- [Action item]
Report every line of the records below that includes the string "Instance".

BEGIN

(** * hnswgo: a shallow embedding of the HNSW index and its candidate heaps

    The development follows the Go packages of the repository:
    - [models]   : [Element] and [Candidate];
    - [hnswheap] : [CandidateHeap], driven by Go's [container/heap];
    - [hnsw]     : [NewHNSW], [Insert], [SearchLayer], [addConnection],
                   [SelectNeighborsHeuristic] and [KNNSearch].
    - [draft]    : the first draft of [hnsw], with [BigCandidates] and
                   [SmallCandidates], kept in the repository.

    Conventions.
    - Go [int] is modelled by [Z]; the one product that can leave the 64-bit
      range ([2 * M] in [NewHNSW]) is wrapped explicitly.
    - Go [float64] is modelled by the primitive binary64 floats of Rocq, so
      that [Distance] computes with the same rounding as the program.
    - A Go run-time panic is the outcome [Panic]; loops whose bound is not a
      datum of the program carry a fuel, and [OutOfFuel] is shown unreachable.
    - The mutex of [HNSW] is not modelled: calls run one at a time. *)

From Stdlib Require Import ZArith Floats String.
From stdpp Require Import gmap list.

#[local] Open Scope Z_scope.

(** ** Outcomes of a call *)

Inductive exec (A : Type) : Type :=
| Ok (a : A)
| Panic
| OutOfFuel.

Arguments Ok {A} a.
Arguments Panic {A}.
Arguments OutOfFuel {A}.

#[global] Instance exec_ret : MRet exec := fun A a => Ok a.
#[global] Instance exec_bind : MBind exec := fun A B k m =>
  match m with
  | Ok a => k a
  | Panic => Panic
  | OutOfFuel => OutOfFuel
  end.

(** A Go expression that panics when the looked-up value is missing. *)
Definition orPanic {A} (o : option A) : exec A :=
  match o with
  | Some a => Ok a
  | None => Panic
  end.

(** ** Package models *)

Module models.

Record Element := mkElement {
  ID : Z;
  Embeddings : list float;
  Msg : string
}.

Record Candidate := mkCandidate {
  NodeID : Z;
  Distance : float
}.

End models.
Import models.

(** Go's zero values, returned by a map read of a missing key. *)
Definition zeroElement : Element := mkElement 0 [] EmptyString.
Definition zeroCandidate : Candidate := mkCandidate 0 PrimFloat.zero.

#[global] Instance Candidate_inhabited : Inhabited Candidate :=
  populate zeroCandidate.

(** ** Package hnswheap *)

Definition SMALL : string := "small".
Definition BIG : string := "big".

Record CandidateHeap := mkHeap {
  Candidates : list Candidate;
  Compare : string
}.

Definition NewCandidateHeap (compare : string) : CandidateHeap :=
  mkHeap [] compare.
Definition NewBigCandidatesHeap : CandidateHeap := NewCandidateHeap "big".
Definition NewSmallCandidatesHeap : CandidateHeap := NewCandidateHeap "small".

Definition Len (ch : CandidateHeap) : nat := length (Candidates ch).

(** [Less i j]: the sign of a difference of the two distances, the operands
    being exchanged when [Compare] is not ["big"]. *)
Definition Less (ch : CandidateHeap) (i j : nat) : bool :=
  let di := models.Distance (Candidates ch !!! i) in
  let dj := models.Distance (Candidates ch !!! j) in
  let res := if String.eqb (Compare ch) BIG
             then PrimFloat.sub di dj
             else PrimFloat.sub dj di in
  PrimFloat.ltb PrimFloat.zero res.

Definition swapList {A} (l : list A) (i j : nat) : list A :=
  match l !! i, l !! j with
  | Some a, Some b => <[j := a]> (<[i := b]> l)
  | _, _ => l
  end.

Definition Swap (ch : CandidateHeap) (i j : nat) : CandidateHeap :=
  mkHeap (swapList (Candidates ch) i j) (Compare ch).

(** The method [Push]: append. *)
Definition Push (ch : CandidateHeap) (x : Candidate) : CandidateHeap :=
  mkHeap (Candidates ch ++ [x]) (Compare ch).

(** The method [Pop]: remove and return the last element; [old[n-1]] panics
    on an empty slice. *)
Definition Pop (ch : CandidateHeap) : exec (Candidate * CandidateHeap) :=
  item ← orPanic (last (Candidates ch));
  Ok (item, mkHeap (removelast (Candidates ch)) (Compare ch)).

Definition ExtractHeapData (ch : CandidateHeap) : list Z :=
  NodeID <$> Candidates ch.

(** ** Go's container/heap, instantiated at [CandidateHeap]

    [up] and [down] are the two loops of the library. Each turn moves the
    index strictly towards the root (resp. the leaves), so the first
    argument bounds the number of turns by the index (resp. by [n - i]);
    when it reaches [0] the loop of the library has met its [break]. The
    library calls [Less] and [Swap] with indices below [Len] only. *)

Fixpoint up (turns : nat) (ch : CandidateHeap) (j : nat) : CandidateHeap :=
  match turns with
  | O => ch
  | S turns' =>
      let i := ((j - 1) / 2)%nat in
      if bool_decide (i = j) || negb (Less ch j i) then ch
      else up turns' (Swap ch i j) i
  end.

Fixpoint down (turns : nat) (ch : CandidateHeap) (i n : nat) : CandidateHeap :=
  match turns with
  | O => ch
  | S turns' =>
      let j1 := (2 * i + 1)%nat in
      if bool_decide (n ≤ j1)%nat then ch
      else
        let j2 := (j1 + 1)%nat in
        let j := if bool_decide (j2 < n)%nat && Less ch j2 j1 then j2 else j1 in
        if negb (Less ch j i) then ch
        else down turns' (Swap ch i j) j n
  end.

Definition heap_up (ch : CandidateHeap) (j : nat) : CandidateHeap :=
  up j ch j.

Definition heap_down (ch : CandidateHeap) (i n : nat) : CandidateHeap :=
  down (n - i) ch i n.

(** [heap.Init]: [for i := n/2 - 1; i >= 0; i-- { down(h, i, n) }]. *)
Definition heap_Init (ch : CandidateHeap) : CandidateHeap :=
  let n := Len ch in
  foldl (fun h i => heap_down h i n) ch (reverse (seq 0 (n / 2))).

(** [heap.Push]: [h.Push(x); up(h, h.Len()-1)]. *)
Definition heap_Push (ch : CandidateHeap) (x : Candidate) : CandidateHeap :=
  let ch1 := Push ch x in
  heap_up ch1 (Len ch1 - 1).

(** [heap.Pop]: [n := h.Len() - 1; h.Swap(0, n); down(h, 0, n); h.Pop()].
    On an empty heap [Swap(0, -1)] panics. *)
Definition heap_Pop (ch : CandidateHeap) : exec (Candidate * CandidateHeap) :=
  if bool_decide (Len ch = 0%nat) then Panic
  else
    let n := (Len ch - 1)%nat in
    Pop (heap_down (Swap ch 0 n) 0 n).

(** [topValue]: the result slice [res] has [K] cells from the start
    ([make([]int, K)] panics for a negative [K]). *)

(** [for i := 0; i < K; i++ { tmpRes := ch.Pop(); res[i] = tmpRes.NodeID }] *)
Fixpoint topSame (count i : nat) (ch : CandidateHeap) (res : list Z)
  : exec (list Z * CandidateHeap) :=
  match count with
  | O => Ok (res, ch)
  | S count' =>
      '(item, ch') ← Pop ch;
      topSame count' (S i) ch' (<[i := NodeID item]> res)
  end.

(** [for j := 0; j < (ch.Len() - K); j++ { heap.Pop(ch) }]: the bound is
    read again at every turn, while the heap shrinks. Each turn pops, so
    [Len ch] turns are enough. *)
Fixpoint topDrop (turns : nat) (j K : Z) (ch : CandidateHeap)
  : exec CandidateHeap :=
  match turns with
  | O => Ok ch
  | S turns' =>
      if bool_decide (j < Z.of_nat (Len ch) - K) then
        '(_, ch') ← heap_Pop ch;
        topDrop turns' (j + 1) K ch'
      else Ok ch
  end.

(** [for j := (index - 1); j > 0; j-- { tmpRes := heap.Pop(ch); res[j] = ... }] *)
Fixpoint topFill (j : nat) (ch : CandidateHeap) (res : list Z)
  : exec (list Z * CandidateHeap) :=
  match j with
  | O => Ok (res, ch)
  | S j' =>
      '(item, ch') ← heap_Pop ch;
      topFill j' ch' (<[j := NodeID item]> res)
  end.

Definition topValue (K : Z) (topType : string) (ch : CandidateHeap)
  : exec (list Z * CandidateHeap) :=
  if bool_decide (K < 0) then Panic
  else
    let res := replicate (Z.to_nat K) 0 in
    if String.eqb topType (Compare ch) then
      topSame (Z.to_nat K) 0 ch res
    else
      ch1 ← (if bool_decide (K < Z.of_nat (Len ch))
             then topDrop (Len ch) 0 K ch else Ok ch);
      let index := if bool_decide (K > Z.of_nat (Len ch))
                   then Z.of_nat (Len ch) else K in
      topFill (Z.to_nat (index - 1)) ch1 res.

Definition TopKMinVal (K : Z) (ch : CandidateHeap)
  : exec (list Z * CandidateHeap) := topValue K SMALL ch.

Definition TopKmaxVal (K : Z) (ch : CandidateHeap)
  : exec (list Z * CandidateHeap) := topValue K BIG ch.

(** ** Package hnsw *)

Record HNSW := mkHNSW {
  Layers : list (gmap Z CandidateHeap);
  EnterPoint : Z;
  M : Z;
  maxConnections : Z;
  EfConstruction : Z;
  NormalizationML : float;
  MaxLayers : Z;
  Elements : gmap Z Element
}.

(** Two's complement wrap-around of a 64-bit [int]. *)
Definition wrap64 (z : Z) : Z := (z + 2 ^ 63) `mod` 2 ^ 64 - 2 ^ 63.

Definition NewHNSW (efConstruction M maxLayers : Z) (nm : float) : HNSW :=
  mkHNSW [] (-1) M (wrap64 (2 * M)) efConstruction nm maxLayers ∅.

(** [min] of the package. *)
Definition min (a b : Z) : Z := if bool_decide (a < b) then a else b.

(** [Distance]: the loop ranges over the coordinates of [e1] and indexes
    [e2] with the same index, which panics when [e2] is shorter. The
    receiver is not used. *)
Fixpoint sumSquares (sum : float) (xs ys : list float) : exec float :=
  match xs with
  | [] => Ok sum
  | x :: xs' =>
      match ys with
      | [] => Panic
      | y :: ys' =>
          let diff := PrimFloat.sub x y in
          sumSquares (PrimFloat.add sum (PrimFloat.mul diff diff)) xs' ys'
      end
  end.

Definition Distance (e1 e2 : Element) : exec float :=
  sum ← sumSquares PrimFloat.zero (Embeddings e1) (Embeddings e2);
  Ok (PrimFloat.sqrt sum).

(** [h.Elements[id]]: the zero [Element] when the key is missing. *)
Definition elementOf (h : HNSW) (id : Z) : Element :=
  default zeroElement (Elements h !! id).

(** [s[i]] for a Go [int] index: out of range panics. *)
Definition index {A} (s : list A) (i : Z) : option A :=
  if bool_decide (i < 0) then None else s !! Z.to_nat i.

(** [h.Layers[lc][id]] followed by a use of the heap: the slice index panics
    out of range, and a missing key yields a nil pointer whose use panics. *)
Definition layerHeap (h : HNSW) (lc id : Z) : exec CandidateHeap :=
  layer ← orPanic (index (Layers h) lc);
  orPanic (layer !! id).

END
BEGIN

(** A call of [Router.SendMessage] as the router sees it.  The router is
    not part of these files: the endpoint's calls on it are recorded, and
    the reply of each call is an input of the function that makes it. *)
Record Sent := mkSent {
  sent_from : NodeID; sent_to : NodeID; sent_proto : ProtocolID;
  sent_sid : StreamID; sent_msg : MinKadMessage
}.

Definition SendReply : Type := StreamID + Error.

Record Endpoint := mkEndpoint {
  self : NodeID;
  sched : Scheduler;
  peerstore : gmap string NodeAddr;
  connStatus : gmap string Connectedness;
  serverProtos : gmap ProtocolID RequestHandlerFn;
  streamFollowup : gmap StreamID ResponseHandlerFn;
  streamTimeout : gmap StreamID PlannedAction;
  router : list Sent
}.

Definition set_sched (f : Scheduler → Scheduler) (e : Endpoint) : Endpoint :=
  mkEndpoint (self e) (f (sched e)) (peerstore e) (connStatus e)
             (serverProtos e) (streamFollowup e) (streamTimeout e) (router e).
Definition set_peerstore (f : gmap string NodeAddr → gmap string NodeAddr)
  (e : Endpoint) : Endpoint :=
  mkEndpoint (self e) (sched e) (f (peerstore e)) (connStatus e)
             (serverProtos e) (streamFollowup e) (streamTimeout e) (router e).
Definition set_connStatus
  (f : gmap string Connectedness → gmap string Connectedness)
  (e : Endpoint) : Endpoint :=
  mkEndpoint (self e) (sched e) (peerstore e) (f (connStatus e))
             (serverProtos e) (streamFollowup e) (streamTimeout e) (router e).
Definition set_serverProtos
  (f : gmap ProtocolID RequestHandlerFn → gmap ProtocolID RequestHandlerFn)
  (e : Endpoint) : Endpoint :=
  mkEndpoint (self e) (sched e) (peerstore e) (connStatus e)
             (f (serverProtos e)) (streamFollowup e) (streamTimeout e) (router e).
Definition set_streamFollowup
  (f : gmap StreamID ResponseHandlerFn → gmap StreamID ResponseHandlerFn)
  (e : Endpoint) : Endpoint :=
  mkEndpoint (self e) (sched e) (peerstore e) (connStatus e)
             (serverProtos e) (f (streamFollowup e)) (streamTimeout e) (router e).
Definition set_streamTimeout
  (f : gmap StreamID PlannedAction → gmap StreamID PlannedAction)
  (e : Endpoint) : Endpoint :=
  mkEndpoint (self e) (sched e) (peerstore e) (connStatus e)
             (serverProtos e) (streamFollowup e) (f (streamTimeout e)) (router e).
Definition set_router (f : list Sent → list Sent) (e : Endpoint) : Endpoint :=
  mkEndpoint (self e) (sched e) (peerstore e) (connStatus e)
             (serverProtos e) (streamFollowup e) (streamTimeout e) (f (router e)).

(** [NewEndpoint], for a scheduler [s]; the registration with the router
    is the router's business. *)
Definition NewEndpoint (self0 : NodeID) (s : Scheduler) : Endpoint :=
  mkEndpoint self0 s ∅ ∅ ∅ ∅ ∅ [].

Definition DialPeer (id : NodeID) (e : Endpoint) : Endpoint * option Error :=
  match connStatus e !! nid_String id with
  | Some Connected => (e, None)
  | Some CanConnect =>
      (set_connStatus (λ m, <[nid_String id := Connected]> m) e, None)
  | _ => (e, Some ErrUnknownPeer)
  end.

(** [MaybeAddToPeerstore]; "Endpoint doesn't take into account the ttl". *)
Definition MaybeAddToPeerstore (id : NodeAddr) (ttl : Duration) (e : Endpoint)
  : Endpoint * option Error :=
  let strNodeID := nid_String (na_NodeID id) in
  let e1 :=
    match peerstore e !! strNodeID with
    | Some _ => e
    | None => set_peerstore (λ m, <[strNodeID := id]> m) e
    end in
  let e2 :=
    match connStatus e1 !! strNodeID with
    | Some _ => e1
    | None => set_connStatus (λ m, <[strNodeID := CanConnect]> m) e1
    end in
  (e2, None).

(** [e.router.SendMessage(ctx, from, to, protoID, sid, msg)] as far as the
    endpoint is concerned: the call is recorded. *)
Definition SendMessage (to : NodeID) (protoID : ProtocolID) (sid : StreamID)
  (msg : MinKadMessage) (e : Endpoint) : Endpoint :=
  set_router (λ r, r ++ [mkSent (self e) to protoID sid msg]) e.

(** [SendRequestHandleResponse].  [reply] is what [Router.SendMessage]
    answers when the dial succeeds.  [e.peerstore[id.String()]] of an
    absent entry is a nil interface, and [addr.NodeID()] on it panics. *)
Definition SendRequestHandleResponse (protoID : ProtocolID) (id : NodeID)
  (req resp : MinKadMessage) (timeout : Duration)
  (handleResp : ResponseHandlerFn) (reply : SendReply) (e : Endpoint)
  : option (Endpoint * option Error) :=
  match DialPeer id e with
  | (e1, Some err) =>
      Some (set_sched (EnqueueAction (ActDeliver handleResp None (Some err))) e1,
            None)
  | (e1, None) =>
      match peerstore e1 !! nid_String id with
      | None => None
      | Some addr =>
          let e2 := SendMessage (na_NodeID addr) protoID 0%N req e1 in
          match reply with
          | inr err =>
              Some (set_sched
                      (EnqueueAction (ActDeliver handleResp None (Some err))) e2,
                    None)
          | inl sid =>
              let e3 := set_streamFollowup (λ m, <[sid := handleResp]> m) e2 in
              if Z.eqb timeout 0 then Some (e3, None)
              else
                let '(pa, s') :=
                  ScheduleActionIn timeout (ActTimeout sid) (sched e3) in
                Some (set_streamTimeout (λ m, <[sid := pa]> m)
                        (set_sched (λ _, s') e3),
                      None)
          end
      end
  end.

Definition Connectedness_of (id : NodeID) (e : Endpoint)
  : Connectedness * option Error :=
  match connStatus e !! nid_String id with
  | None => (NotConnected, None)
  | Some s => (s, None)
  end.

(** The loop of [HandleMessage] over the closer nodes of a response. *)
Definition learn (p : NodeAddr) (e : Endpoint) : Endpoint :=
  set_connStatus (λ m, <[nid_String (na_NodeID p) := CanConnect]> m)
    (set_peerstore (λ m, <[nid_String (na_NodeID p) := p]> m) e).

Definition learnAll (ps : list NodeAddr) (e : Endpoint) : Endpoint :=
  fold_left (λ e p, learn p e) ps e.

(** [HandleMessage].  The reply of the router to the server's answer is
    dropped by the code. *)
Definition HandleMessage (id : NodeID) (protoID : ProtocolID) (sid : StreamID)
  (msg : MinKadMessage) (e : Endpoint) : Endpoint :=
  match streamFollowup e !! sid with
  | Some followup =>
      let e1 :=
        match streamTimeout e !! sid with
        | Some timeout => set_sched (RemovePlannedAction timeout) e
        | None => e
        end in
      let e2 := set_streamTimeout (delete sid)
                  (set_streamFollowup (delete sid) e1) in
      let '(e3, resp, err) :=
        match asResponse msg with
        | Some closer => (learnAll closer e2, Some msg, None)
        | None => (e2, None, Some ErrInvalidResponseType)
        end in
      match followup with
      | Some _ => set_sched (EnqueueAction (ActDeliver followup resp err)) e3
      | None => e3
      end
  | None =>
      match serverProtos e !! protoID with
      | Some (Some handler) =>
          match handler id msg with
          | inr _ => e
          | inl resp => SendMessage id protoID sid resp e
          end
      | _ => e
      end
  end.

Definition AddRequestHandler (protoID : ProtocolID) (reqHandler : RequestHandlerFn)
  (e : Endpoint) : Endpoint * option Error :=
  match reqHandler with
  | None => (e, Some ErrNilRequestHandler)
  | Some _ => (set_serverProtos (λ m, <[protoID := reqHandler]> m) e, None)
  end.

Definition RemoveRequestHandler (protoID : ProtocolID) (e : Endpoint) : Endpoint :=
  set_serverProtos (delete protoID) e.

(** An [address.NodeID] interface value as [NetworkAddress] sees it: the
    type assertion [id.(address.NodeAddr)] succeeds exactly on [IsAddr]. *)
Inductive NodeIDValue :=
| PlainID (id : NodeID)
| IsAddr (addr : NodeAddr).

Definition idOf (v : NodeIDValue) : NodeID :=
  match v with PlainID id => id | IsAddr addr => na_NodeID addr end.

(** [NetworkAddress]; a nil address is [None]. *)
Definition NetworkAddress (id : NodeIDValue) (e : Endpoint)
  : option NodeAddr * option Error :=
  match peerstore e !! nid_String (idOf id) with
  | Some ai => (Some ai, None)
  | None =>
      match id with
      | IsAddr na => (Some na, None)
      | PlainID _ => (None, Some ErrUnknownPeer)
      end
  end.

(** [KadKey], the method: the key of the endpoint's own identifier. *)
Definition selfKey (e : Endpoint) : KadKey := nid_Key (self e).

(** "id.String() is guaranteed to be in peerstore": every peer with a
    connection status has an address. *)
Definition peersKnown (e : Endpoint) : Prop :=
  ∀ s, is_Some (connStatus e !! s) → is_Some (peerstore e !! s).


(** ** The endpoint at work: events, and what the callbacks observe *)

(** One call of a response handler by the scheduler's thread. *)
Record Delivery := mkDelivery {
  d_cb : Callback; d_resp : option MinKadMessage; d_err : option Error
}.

END

- [Written answer]
#[global] Instance exec_ret : MRet exec := fun A a => Ok a.
#[global] Instance exec_bind : MBind exec := fun A B k m =>
#[global] Instance Candidate_inhabited : Inhabited Candidate :=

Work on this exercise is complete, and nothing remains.